▸ EXERCISE
Please return all lines from the records below that include the string "throws".

▸ MATERIALS PROVIDED
BEGIN

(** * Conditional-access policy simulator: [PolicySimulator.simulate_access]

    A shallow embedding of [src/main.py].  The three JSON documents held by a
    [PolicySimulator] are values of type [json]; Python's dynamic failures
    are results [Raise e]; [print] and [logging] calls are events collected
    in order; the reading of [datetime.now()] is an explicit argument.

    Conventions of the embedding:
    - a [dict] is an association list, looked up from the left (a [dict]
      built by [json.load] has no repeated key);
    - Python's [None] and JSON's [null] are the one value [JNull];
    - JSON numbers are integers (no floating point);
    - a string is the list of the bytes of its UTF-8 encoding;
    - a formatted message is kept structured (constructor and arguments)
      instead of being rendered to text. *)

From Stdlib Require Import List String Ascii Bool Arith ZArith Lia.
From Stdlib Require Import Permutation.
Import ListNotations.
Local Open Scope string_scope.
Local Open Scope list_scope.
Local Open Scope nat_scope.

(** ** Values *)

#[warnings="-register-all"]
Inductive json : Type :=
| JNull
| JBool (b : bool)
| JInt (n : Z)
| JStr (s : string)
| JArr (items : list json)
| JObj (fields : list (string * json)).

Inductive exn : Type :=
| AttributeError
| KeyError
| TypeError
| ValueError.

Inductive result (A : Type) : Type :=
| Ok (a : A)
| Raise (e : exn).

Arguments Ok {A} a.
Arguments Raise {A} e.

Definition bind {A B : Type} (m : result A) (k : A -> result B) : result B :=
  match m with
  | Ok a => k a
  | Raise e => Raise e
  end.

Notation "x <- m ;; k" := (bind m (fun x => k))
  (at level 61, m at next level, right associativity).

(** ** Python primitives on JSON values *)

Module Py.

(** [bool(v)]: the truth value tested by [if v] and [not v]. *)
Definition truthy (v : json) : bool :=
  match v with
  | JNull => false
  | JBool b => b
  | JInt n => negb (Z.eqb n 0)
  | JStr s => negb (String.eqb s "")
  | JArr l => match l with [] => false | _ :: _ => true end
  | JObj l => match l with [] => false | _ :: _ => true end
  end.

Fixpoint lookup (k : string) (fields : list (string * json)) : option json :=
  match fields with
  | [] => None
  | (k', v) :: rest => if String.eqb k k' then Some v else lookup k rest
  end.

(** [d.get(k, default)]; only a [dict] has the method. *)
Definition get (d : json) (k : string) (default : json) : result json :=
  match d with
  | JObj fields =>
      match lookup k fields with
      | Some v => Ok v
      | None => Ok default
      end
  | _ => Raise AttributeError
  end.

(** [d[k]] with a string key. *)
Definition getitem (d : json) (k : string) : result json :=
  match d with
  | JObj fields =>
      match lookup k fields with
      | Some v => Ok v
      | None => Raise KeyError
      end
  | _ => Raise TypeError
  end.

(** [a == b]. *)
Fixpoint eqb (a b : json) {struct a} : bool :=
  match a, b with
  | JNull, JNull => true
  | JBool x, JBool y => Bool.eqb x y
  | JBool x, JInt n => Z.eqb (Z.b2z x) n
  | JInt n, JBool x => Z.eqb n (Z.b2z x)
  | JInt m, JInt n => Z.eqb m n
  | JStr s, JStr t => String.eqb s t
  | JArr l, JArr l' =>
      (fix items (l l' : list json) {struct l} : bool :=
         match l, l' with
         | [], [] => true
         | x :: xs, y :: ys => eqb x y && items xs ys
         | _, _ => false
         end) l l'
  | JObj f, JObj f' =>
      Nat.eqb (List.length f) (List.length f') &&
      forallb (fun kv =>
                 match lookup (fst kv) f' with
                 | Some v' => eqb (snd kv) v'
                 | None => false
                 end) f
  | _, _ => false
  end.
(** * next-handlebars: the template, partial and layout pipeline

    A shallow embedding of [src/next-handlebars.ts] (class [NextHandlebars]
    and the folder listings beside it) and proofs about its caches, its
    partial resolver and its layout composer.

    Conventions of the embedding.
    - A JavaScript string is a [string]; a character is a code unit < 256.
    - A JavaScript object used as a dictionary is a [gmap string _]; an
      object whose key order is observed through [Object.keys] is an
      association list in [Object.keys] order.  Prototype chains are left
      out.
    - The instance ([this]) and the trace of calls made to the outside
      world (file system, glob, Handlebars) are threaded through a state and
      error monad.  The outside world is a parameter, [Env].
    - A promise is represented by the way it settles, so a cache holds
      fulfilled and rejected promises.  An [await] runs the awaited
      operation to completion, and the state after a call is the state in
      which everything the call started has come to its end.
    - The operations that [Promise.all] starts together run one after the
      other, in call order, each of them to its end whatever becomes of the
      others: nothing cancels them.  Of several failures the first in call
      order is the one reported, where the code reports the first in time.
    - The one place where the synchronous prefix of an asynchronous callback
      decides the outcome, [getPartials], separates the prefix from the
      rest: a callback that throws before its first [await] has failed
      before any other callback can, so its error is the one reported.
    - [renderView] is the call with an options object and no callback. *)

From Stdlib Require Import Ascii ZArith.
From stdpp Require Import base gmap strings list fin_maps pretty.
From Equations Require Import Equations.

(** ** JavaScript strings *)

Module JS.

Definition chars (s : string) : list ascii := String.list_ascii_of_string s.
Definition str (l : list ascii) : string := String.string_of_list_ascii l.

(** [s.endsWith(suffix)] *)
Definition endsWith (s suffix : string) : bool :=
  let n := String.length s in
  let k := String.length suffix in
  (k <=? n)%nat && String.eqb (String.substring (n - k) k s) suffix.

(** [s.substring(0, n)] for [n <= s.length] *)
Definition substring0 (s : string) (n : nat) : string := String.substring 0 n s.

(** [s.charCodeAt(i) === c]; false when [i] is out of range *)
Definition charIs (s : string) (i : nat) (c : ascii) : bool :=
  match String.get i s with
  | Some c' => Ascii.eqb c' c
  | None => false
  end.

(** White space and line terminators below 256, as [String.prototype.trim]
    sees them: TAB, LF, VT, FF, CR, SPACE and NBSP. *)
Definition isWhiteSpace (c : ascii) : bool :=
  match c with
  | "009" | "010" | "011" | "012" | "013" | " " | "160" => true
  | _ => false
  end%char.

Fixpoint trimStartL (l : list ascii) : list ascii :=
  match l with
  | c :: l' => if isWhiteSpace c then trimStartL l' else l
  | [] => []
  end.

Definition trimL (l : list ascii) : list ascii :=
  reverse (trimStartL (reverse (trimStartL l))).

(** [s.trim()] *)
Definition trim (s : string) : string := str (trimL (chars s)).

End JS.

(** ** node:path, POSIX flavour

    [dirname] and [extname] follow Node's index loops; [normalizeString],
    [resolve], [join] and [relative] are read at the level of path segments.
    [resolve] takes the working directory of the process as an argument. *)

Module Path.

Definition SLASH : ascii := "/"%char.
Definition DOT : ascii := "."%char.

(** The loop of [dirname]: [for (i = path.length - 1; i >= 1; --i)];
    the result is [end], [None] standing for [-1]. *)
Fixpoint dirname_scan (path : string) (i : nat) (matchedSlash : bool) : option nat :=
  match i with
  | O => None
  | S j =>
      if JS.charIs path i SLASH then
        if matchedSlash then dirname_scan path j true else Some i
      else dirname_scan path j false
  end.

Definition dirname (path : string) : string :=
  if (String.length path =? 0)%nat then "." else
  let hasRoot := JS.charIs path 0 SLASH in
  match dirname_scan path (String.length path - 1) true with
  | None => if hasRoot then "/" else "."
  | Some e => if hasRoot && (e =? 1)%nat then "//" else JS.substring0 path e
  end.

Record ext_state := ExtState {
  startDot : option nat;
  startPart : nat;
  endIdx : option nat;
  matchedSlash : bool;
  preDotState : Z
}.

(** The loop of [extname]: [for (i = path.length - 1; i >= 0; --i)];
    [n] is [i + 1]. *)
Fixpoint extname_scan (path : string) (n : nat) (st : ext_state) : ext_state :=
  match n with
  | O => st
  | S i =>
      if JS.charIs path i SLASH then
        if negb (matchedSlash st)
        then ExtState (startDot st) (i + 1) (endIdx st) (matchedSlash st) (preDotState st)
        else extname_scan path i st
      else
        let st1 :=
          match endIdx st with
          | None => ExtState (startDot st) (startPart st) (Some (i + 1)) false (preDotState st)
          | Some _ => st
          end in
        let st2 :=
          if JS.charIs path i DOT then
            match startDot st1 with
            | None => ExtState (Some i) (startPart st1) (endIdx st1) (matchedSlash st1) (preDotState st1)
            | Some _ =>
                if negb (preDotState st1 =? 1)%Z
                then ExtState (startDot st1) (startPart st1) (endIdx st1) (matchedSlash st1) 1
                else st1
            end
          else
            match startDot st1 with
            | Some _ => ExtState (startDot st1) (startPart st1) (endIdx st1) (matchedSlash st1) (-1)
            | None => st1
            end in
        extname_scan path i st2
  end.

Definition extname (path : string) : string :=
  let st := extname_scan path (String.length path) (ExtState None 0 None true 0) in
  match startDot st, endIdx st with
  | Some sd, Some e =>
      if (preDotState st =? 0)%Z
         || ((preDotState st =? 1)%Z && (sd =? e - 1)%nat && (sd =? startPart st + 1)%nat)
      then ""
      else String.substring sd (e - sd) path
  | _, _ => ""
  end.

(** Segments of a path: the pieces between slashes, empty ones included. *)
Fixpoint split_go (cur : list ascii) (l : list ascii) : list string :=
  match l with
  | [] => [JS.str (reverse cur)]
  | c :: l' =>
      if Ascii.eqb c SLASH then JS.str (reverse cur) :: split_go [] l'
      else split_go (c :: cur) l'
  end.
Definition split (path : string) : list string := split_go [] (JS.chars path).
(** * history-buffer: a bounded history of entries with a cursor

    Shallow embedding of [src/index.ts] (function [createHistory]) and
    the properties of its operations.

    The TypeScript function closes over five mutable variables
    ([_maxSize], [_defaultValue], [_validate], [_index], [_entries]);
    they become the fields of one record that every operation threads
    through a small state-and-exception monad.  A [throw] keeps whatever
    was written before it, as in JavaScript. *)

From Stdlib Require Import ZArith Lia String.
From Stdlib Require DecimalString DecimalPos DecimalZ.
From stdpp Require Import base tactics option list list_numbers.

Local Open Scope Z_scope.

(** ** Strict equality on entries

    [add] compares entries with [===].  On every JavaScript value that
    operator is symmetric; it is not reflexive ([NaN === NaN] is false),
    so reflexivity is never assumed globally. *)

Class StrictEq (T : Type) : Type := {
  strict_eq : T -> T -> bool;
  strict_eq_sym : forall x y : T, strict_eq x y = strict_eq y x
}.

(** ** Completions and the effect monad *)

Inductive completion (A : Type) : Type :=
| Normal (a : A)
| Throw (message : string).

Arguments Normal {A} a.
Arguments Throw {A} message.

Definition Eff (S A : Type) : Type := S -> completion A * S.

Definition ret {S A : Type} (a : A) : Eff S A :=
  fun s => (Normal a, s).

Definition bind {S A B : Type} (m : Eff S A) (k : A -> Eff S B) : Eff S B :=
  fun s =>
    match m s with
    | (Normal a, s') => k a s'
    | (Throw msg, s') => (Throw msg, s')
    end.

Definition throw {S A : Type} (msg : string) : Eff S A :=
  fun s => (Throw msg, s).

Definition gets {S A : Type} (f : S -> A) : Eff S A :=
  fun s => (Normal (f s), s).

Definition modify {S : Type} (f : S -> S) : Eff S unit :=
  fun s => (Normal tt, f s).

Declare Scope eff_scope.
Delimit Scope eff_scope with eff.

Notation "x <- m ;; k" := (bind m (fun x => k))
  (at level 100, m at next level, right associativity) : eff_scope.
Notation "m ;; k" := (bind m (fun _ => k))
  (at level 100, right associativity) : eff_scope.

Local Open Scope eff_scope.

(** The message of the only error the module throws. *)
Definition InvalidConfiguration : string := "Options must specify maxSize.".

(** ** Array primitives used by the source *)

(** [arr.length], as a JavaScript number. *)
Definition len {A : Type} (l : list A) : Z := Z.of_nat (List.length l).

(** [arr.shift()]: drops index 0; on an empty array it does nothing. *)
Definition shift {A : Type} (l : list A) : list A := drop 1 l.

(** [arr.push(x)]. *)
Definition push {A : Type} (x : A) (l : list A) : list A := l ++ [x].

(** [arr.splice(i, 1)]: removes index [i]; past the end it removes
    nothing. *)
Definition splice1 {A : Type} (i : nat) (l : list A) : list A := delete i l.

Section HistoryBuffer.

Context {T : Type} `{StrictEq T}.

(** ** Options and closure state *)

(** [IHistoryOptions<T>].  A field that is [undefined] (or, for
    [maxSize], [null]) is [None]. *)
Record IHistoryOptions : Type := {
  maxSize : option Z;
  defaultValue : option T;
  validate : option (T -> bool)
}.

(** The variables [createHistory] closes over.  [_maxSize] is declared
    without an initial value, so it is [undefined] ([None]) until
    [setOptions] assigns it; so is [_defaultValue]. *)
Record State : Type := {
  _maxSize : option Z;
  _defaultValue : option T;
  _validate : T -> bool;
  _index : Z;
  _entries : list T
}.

END

▸ WRITTEN SOLUTION
      rest: a callback that throws before its first [await] has failed
(** The message of the only error the module throws. *)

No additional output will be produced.